One of the so-called 'Hooded Men' has won High Court permission to challenge the impasse over pensions for victims of the Troubles in Northern Ireland.
Brian Turley was one of those detained and subjected to special interrogation methods by the British military in the early 1970s as the conflict raged.
The 14 men were taken to a secret location where techniques including being forced to wear hoods, thrown to the ground from low-flying helicopters and then deprived of sleep, food and drink.
Known as the Hooded Men, they also endured continuous loud noise and prolonged wall-standing as part of the alleged torture methods.
Mr Turley launched legal action amid delays in the pension scheme for Troubles’ victims.
The scheme, which was due to open last month, has been held up by a dispute between Westminster and Stormont over who funds the estimated £100 million costs over the first three years.
Mr Turley’s lawyers insist he has suffered long-term health effects due to the treatment he was subjected to.
His legal challenge is being taken against the Secretary of State and the Executive Office.
At a hearing today Mr Justice McAlinden granted leave to seek a judicial review on the basis that he has established an arguable case the delay is unlawful, his solicitor confirmed.
Darragh Mackin, of Phoenix Law, said: “Our client contends that the current impasse is, and remains, unlawful.

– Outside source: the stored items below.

(** A string that reads as JSON changes its type: a stored rule that sets a field to such a string, like the text
    123, true or null, is saved with the number, boolean or other value when the dialog is opened on it and saved
    without a change. *)
Theorem string_value_retyped p s v n :
  trim p = p → p ≠ [] → wf_str p → wf_str s → parse s = Some v → trim s ≠ [] →
  ∃ ops n', parseInitialState clock (JStr (pretty (stored_set p (JStr s)))) n =
      Some (Initial visual operations_view [] ops (pretty (stored_set p (JStr s))) [], n') ∧
    buildOperationsJson t true ops = inl (pretty (stored_set p v)).
Proof.
  intros Hp Hpne Hwp Hws Hv Hs.
  assert (Hok : json_ok (stored_set p (JStr s)) = true).
  { unfold stored_set, operations_json. apply json_ok_fields; [vm_compute; reflexivity|]. cbn [map snd]. apply Forall_singleton.
    change (json_ok (JObj [(js "mode", JStr (js "set")); (js "path", JStr p); (js "value", JStr s)]) && true = true).
    rewrite andb_true_r. apply json_ok_fields; [vm_compute; reflexivity|]. cbn [map snd].
    repeat apply Forall_cons_2; [vm_compute; reflexivity|by apply wf_forallb|by apply wf_forallb|apply Forall_nil_2]. }
  destruct (pretty_reads _ Hok eq_refl) as [Hparse Htrim].
  set (op := Operation (local_id clock n) [] p (js "set") s false [] [] (js "OR") []). exists [op], (S n).
  assert (Hread : normalizeOperation clock (JObj [(js "mode", JStr (js "set")); (js "path", JStr p); (js "value", JStr s)]) n = Some (op, S n)).
  { unfold normalizeOperation, ids_bind, nextLocalId. cbn [read obj_get]. names. reflexivity. }
  split.
  - unfold parseInitialState. cbn [text_or_empty]. rewrite Htrim, (proj2 (is_empty_false _) (parse_nonempty _ _ Hparse)), Hparse.
    unfold stored_set at 1 2, operations_json. cbn [is_object read obj_get]. rewrite streq_refl.
    unfold ids_bind, read_operations. cbn [ids_map]. unfold ids_bind. rewrite Hread. reflexivity.
  - assert (Hc : ∀ line, check_operation t line op = None).
    { intros line. apply check_None; [by apply has_In; vm_compute|]. split.
      - unfold complete, op. cbn [mode path from to value_text]. rewrite Hp. split_and!; [done|..]; intros H; vm_compute in H; discriminate H.
      - unfold value_checks, op. cbn [mode]. split_and!; intros H; vm_compute in H; discriminate H. }
    assert (Hnb : isOperationBlank op = false).
    { unfold isOperationBlank, op. cbn [mode path]. rewrite Hp. names. by destruct p. }
    unfold buildOperationsJson. cbn [List.filter]. rewrite Hnb. cbn [negb]. unfold validateOperations. cbn [check_from]. rewrite Hc.
    cbn [is_empty map]. rewrite payload_plain; [|by apply has_In; vm_compute|].
    2:{ specialize (Hc 0%Z). apply check_None in Hc; [apply Hc|by apply has_In; vm_compute]. }
    unfold plain_payload, kept, fields_payload, op. cbn [description mode path value_text keep_origin from to conditions List.filter map].
    replace (meta_of (js "set")) with meta_set by (vm_compute; reflexivity). rewrite Hp.
    unfold parseLooseValue. rewrite (proj2 (is_empty_false _) Hs), Hv.
    cbn [meta_set m_path m_pathOptional m_value m_keepOrigin m_from m_to andb negb set_if is_empty trim drop_while rev app].
    cbn [obj_set]. names. cbn [obj_set]. names. reflexivity.
Qed.
Definition renderUpstreamFields (ratioTypeFilter : jsstr) (differences resolutions : list (jsstr * jval)) (record : row) (upName : jsstr)
    : list (jsstr * (cell * bool)) :=
  map (λ rt, (rt, renderUpstreamField differences resolutions record rt upName))
    (List.filter (λ rt, shouldShowSyncField differences (r_model record) rt upName) (getOrderedRatioTypes ratioTypeFilter (r_types record))).

(** ** A whole column *)

Section Column.
Context (ratioTypeFilter : jsstr) (differences : list (jsstr * jval)) (upName : jsstr).

Definition row_value (r : row) (rt : jsstr) : jval := prop (prop (prop (r_types r) rt) (js "upstreams")) upName.

Definition selectable (r : row) (rt : jsstr) : bool :=
  streq (getPreferredSyncField differences (r_model r) rt upName) rt && isSelectableUpstreamValue (row_value r rt).

(** [(row, field)] for the fields a checkbox is shown for *)
Definition selectable_fields (rows : list row) : list (row * jsstr) :=
  concat (map (λ r, map (λ rt, (r, rt)) (List.filter (selectable r) (getOrderedRatioTypes ratioTypeFilter (r_types r)))) rows).

Record stats := Stats { selectableCount : nat; selectedCount : nat }.
Definition channelStats (rows : list row) (resolutions : list (jsstr * jval)) : stats :=
  let fields := selectable_fields rows in
  Stats (length fields)
    (length (List.filter (λ f, strict_eq (prop (obj_get resolutions (r_model f.1)) f.2) (row_value f.1 f.2)) fields)).
Definition allSelected (s : stats) : bool := (0 <? selectableCount s) && (selectedCount s =? selectableCount s).
Definition partiallySelected (s : stats) : bool := (0 <? selectedCount s) && (selectedCount s <? selectableCount s).

Definition handleBulkSelect (checked : bool) (rows : list row) (resolutions : list (jsstr * jval)) : list (jsstr * jval) :=
  if checked then
    fold_left (λ acc f, selectValue differences (r_model f.1) f.2 (row_value f.1 f.2) upName acc) (selectable_fields rows) resolutions
  else
    fold_left (λ acc r, fold_left (λ acc rt,
        if defined (row_value r rt) then deleteResolutionField acc (r_model r) rt else acc)
      (getOrderedRatioTypes ratioTypeFilter (r_types r)) acc) rows (spread [] (JObj resolutions)).
End Column.

(** ** Writing the options *)

Definition ratio_options : list jsstr :=
  [js "ModelRatio"; js "CompletionRatio"; js "CacheRatio"; js "CreateCacheRatio"; js "ImageRatio"; js "AudioRatio"; js "AudioCompletionRatio"].
Definition option_keys : list jsstr :=
  ratio_options ++ [js "ModelPrice"; js "billing_setting.billing_mode"; js "billing_setting.billing_expr"].

(** [currentRatios]: [None] is the error [JSON.parse] throws.  An option that is
    missing is an empty text. *)
Definition read_options (options : list (jsstr * jsstr)) : option (list (jsstr * jval)) :=
  map_opt (λ k, let text := default [] (assoc_get options k) in
    match parse (if is_empty text then js "{}" else text) with Some v => Some (k, v) | None => None end) option_keys.

(** The first of the options that has the model; [None] is the [TypeError] of a
    read of [null]. *)
Fixpoint any_defined (currentRatios : list (jsstr * jval)) (model : jsstr) (ks : list jsstr) : option bool :=
  match ks with
  | [] => Some false
  | k :: ks' => match read_throw (obj_get currentRatios k) model with
                | None => None
                | Some v => if defined v then Some true else any_defined currentRatios model ks'
                end
  end.
Definition getLocalBillingCategory (currentRatios : list (jsstr * jval)) (model : jsstr) : option (option category) :=
  match any_defined currentRatios model [js "ModelPrice"] with
  | None => None
  | Some true => Some (Some price)
  | Some false => match any_defined currentRatios model ratio_options with
                  | None => None
                  | Some true => Some (Some ratio)
                  | Some false => Some None
                  end
  end.

(** The category of what is picked for a model *)
Definition newCategory (ratios : list (jsstr * jval)) : category :=
  if obj_has ratios model_price then price else if existsb (obj_has ratios) ratioSyncFields then ratio else tiered.

Definition findSourceChannel (t : jsstr → jsstr) (differences : list (jsstr * jval)) (model ratioType : jsstr) (value : jval) : jsstr :=
  let d := obj_get differences model in
  if truthy d && truthy (prop d ratioType) then
    let upMap := js_or (prop (prop d ratioType) (js "upstreams")) (JObj []) in
    match List.find (λ e, strict_eq e.2 value) (entries upMap) with
    | Some e => e.1
    | None => t (js "未知")
    end
  else t (js "未知").

Record conflict := Conflict { c_channel : jsstr; c_model : jsstr; c_current : jsstr; c_newVal : jsstr }.

Definition dash_or (v : jval) : jsstr := String_of (js_nullish v (JStr (js "-"))).

Definition describe_conflict (t : jsstr → jsstr) (differences currentRatios : list (jsstr * jval)) (model : jsstr)
    (ratios : list (jsstr * jval)) (localCat newCat : category) : conflict :=
  let cur k := read (obj_get currentRatios k) model in
  let two a b := t (js "模型倍率") ++ js " : " ++ dash_or a ++ [10%N] ++ t (js "补全倍率") ++ js " : " ++ dash_or b in
  let one v := t (js "固定价格") ++ js " : " ++ String_of v in
  let channels := uniq (map (λ e, findSourceChannel t differences model e.1 e.2) (own_entries ratios)) in
  Conflict (join (js ", ") channels) model
    (if bool_decide (localCat = price) then one (cur (js "ModelPrice")) else two (cur (js "ModelRatio")) (cur (js "CompletionRatio")))
    (if bool_decide (newCat = price) then one (obj_get ratios model_price)
     else two (obj_get ratios (js "model_ratio")) (obj_get ratios (js "completion_ratio"))).

(** [localCat && newCat !== 'tiered' && localCat !== newCat] *)
Definition conflicting (localCat : option category) (newCat : category) : bool :=
  match localCat with Some c => negb (bool_decide (newCat = tiered)) && negb (bool_decide (c = newCat)) | None => false end.

Definition model_conflict (t : jsstr → jsstr) (differences currentRatios : list (jsstr * jval)) (e : jsstr * jval) : option (list conflict) :=
  let ratios := members e.2 in
  match getLocalBillingCategory currentRatios e.1 with
  | None => None
  | Some localCat =>
    let newCat := newCategory ratios in
    Some (match localCat with
          | Some c => if conflicting localCat newCat then [describe_conflict t differences currentRatios e.1 ratios c newCat] else []
          | None => []
          end)
  end.
Definition find_conflicts (t : jsstr → jsstr) (differences currentRatios resolutions : list (jsstr * jval)) : option (list conflict) :=
  option_map (@concat _) (map_opt (model_conflict t differences currentRatios) (own_entries resolutions)).

Section Write.
Context (other : N → jsstr).

(** [delete finalRatios.k[model]] *)
Definition drop_model (model : jsstr) (finalRatios : list (jsstr * jval)) (k : jsstr) : list (jsstr * jval) :=
  obj_set finalRatios k (JObj (obj_delete (members (obj_get finalRatios k)) model)).

Definition sync_value (ratioType : jsstr) (v : jval) : jval :=
  if listed numericSyncFields ratioType then JNum (parseFloat (String_of v)) else v.

(** [finalRatios[optionKey][model] = ...]: a [TypeError] for an unknown option. *)
Definition write_field (model : jsstr) (finalRatios : list (jsstr * jval)) (f : jsstr * jval) : option (list (jsstr * jval)) :=
  let optionKey := optionKeyBySyncField other f.1 in
  match obj_get finalRatios optionKey with
  | JObj o => Some (obj_set finalRatios optionKey (JObj (obj_set o model (sync_value f.1 f.2))))
  | _ => None
  end.

(** A loop whose body may throw *)
Fixpoint fold_opt {A B} (f : A → B → option A) (l : list B) (a : A) : option A :=
  match l with [] => Some a | x :: l' => match f a x with Some a' => fold_opt f l' a' | None => None end end.

Definition sync_model (finalRatios : list (jsstr * jval)) (e : jsstr * jval) : option (list (jsstr * jval)) :=
  let ratios := members e.2 in
  let selectedTypes := own_keys ratios in
  let f1 := if listed selectedTypes model_price then fold_left (drop_model e.1) ratio_options finalRatios else finalRatios in
  let f2 := if existsb (listed ratioSyncFields) selectedTypes then drop_model e.1 f1 (js "ModelPrice") else f1 in
  fold_opt (write_field e.1) (own_entries ratios) f2.

Definition final_ratios (currentRatios resolutions : list (jsstr * jval)) : option (list (jsstr * jval)) :=
  fold_opt sync_model (own_entries resolutions)
    (map (λ k, (k, JObj (spread [] (obj_get currentRatios k)))) option_keys).

(** The bodies of the requests *)
Definition put_requests (finalRatios : list (jsstr * jval)) : list (jsstr * jsstr) :=
  map (λ e, (e.1, default [] (stringify2 e.2))) (own_entries finalRatios).
End Write.

(** What a successful save takes out of the comparison; the objects of the
    models are changed in place. *)
Definition forget_field (model : jsstr) (newDifferences : list (jsstr * jval)) (ratioType : jsstr) : list (jsstr * jval) :=
  let d := obj_get newDifferences model in
  if truthy d && truthy (prop d ratioType) then
    let d' := obj_delete (members d) ratioType in
    match own_keys d' with [] => obj_delete newDifferences model | _ => obj_set newDifferences model (JObj d') end
  else newDifferences.
Definition forget_synced (resolutions prevDifferences : list (jsstr * jval)) : list (jsstr * jval) :=
  fold_left (λ acc e, fold_left (forget_field e.1) (own_keys (members e.2)) acc) (own_entries resolutions)
    (spread [] (JObj prevDifferences)).

(** ** Channels *)

Record channel := Channel { ch_id : Z; ch_name : jsstr; base_url : jsstr; ch_status : Z; ch_type : Z }.

Definition OFFICIAL_RATIO_PRESET_ID : Z := -100.
Definition OFFICIAL_RATIO_PRESET_NAME := js "官方倍率预设".
Definition OFFICIAL_RATIO_PRESET_BASE_URL := js "https://basellm.github.io".
Definition OFFICIAL_RATIO_PRESET_ENDPOINT := js "/llm-metadata/api/newapi/ratio_config-v1-base.json".
Definition MODELS_DEV_PRESET_ID : Z := -101.
Definition MODELS_DEV_PRESET_NAME := js "models.dev 价格预设".
Definition MODELS_DEV_PRESET_BASE_URL := js "https://models.dev".
Definition MODELS_DEV_PRESET_ENDPOINT := js "https://models.dev/api.json".
Definition DEFAULT_ENDPOINT := js "/api/pricing".

Definition isOfficialRatioPreset (c : channel) : bool :=
  (ch_id c =? OFFICIAL_RATIO_PRESET_ID)%Z || streq (base_url c) OFFICIAL_RATIO_PRESET_BASE_URL || streq (ch_name c) OFFICIAL_RATIO_PRESET_NAME.
Definition isModelsDevPreset (c : channel) : bool :=
  (ch_id c =? MODELS_DEV_PRESET_ID)%Z || streq (base_url c) MODELS_DEV_PRESET_BASE_URL || streq (ch_name c) MODELS_DEV_PRESET_NAME.

Definition endpoint_of (channelEndpoints : list (Z * jsstr)) (id : Z) : jsstr := default [] (assoc_get channelEndpoints id).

“He warmly welcomes the comments today by the Court that the issues at the heart of this case are exceptional and require urgent determination.”
Mr Mackin added: “It is clear from both the underlying legislation in this case that both the Executive Office and the Secretary State have a role to play.
“Such obligations are unavoidable and require all steps to include the funding of the scheme in place.
We now look forward to the hearing of this matter so that the issues at the heart of this can be resolved.”